═══ Data for review

Definition cell_Pandas_1053 : M unit :=
  stmt 1053 (c ← call "pygal.maps.fr.Departments" [PyBool true]; store "fr_chart" c) ;;
  stmt 1056 (store "display" (PyStr "ratio_accident")) ;;
  (b ← stmt 1059 (d ← load "display"; py_is d (PyStr "ratio_accident"));
   if b : bool then suite_Pandas_1060 else suite_Pandas_1064) ;;
  stmt 1071 (store "normalization" (PyBool true)) ;;
  (b ← stmt 1072 (n ← load "normalization"; py_is n (PyBool true));
   if b : bool then suite_Pandas_1073 else ret tt) ;;
  tail_Pandas_1074.

(** ** Cells of [TempsMemoire.py] *)

(** lines 256-257 *)
Definition cell_TempsMemoire_256 : M unit :=
  stmt 256 (with_ (py_open "force.json") file_close (fun h =>
    stmt 257 (js ← call "json.load" [PyStr h]; store "js_graph" js))).

(** [ox.utils.config(use_cache=True)], line 327 *)
Definition cell_TempsMemoire_327 : M unit :=
  stmt 327 (emit (EvCall "ox.utils.config") ;; modify (set_ox_use_cache true)).

(** Where osmnx keeps the response to a query. *)
Definition cache_path (query : string) : string := "cache/" ++ query.

(** A request of osmnx to the OpenStreetMap services.  With
    [use_cache] on, a response saved in the folder [cache] is read back
    instead of asking the service, and the response of the service is
    saved there.  The requests of one routine (the place, then the data
    inside it) are taken as one, named by the place. *)
Definition ox_request (query : string) : M string :=
  w ← get;
  match (if ox_use_cache w then disk w !! cache_path query else None) with
  | Some text => emit (EvIO (FileRead (cache_path query))) ;; ret text
  | None =>
      emit (EvIO (WebQuery "OpenStreetMap" query)) ;;
      match web w !! query with
      | None => raise (LibError "ConnectionError")
      | Some text =>
          (if ox_use_cache w then write_file (cache_path query) text else ret tt) ;;
          ret text
      end
  end.

(** [ox.graph_from_place] and [ox.utils.geocode] of osmnx: the place
    is looked up, the library builds its value from the response. *)
Definition ox_graph_from_place (place network_type : string) : M pyobj :=
  emit (EvCall "ox.graph_from_place") ;;
  text ← ox_request place;
  w ← get;
  lift (library w "ox.graph_from_place" [PyStr text; PyStr network_type]).

Definition ox_geocode (place : string) : M pyobj :=
  emit (EvCall "ox.utils.geocode") ;;
  text ← ox_request place;
  w ← get;
  lift (library w "ox.utils.geocode" [PyStr text]).

Definition place_montpellier : string := "Montpellier, France".

(** line 333 *)
Definition cell_TempsMemoire_333 : M unit :=
  stmt 333 (g ← ox_graph_from_place place_montpellier "bike"; store "G" g).

Definition place_origin : string := "Place Eugène Bataillon, Montpellier, France".
Definition place_destination : string := "Maison du Lez, Montpellier, France".

(** lines 352-360 *)
Definition cell_TempsMemoire_352 : M unit :=
  stmt 352 (o ← ox_geocode place_origin; store "origin" o) ;;
  stmt 353 (d ← ox_geocode place_destination; store "destination" d) ;;
  stmt 355 (g ← load "G"; o ← load "origin";
            n ← call "ox.get_nearest_node" [g; o]; store "origin_node" n) ;;
  stmt 356 (g ← load "G"; d ← load "destination";
            n ← call "ox.get_nearest_node" [g; d]; store "destination_node" n) ;;
  stmt 358 (o ← load "origin"; print o) ;;
  stmt 359 (d ← load "destination"; print d) ;;
  stmt 360 (g ← load "G"; o ← load "origin_node"; d ← load "destination_node";
            r ← call "nx.shortest_path" [g; o; d]; store "route" r).

Definition sparsity_template : string :=
  "Il a {0:.2} % d'arrêtes utlile pour représenter le graphe de la ville de Montpellier".

(** line 423 *)
Definition cell_TempsMemoire_423 : M unit :=
  stmt 423 (g ← load "G";
            e ← call "Graph.number_of_edges" [g];
            a ← py_mul (PyInt 100) e;
            g ← load "G";
            n ← call "Graph.number_of_nodes" [g];
            d ← py_pow n (PyInt 2);
            q ← py_truediv a d;
            print (py_format sparsity_template [q])).

(** lines 468-474 *)
Definition cell_TempsMemoire_468 : M unit :=
  stmt 474 (illustrate_pdb (PyInt 12)) ;; ret tt.

(** line 497 *)
Definition cell_TempsMemoire_497 : M unit :=
  stmt 497 (blobl_func 4) ;; ret tt.

(** ** Running cells in sequence *)

Fixpoint run_cells (cells : list (M unit)) : M unit :=
  match cells with
  | [] => ret tt
  | c :: rest => c ;; run_cells rest
  end.

(** The three cells of the hour conversion. *)
Definition heure_cells : M unit :=
  run_cells [cell_Pandas_562; cell_Pandas_567; cell_Pandas_573].

(** The cells above, in the order of each file. *)
Definition Pandas_cells : list (M unit) :=
  [cell_Pandas_23; cell_Pandas_30; cell_Pandas_36; cell_Pandas_497;
   cell_Pandas_562; cell_Pandas_567; cell_Pandas_573; cell_Pandas_584;
   cell_Pandas_785; cell_Pandas_1053].

Definition TempsMemoire_cells : list (M unit) :=
  [cell_TempsMemoire_256; cell_TempsMemoire_327; cell_TempsMemoire_333;
   cell_TempsMemoire_352; cell_TempsMemoire_423; cell_TempsMemoire_468;
   cell_TempsMemoire_497].

(** ** Reading the log *)

Fixpoint stmts_of (l : list event) : list nat :=
  match l with
  | [] => []
  | EvStmt n :: rest => n :: stmts_of rest
  | _ :: rest => stmts_of rest
  end.

Fixpoint ops_of (l : list event) : list operator :=
  match l with
  | [] => []
  | EvOp o :: rest => o :: ops_of rest
  | _ :: rest => ops_of rest
  end.

Fixpoint calls_of (l : list event) : list string :=
  match l with
  | [] => []
  | EvCall f :: rest => f :: calls_of rest
  | _ :: rest => calls_of rest
  end.

Fixpoint io_of (l : list event) : list io :=
  match l with
  | [] => []
  | EvIO x :: rest => x :: io_of rest
  | _ :: rest => io_of rest
  end.

(** ** The log of one turn of the loop of [blobl_func] *)

(** The accumulator is the int [0] before the first turn and a float
    afterwards. *)
Definition accumulator (a : pyobj) : Prop :=
  a = PyInt 0 \/ exists f, a = PyFloat f.

Definition turn_log : list event :=
  [EvStmt 489; EvIO Stdout; EvStmt 490; EvOp OpTrueDiv; EvOp OpAdd].
Definition last_turn_log : list event :=
  [EvStmt 489; EvIO Stdout; EvStmt 490; EvOp OpTrueDiv].

(** ** Concrete worlds *)

(** A library in which every routine succeeds: a graph of two nodes
    and three edges, a table read from any CSV text, and for the other
    routines the call itself as the value. *)
Definition demo_library (fn : string) (args : list pyobj) : result pyobj :=
  if String.eqb fn "Graph.number_of_edges" then Ok (PyInt 3)
  else if String.eqb fn "Graph.number_of_nodes" then Ok (PyInt 2)
  else if String.eqb fn "pd.read_csv" then
    Ok (PyFrame [("Age", PySeries "float64" [])])
  else Ok (PyLib fn args).

Definition url_titanic : string :=
  "http://josephsalmon.eu/enseignement/datasets/titanic.csv".
Definition url_bikes : string :=
  "https://koumoul.com/s/data-fair/api/v1/datasets/accidents-velos/raw".

(** A fresh working directory, the two data sets and the map service on
    line, and the tables the later cells of [Pandas.py] find in the
    namespace. *)
Definition demo_world : world :=
  World ∅
    {[ url_titanic := "PassengerId,Survived,Pclass";
       url_bikes := "date,heure,departement";
       place_montpellier := "{}";
       place_origin := "{}";
       place_destination := "{}" ]}
    demo_library ∅ false
    {[ "df_titanic" := PyFrame [("Age", PySeries "float64" [])];
       "polution_df" :=
         PyFrame [("date", PySeries "object" [PyStr "21/04/2008"; PyStr "21/04/2008"]);
                  ("heure", PySeries "object" [PyStr "1"; PyStr "24"])];
       "df_bikes" := PyFrame [];
       "df_dtp_pop" := PyFrame [("Population", PySeries "int64" [])];
       "df_dtp_area" := PyFrame [("SUPERFICIE (km²)", PySeries "float64" [])];
       "G" := PyLib "MultiDiGraph" [] ]}
    [].

(** The same with [force.json] in the working directory. *)
Definition demo_world_json : world :=
  set_disk (<["force.json" := "{}"]> (disk demo_world)) demo_world.

(** ** What the specification says of a run *)

Definition is_ok {A} (o : result A) : Prop :=
  match o with Ok _ => True | Raise _ => False end.

(** "A single direct call into a library": the run evaluates no
    operator of the script's own and passes no statement twice. *)
Definition library_calls_only (l : list event) : Prop :=
  ops_of l = [] /\ NoDup (stmts_of l).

══════

Search the data for "Prop" and list every line in which it occurs.

Definition accumulator (a : pyobj) : Prop :=
Definition is_ok {A} (o : result A) : Prop :=
Definition library_calls_only (l : list event) : Prop :=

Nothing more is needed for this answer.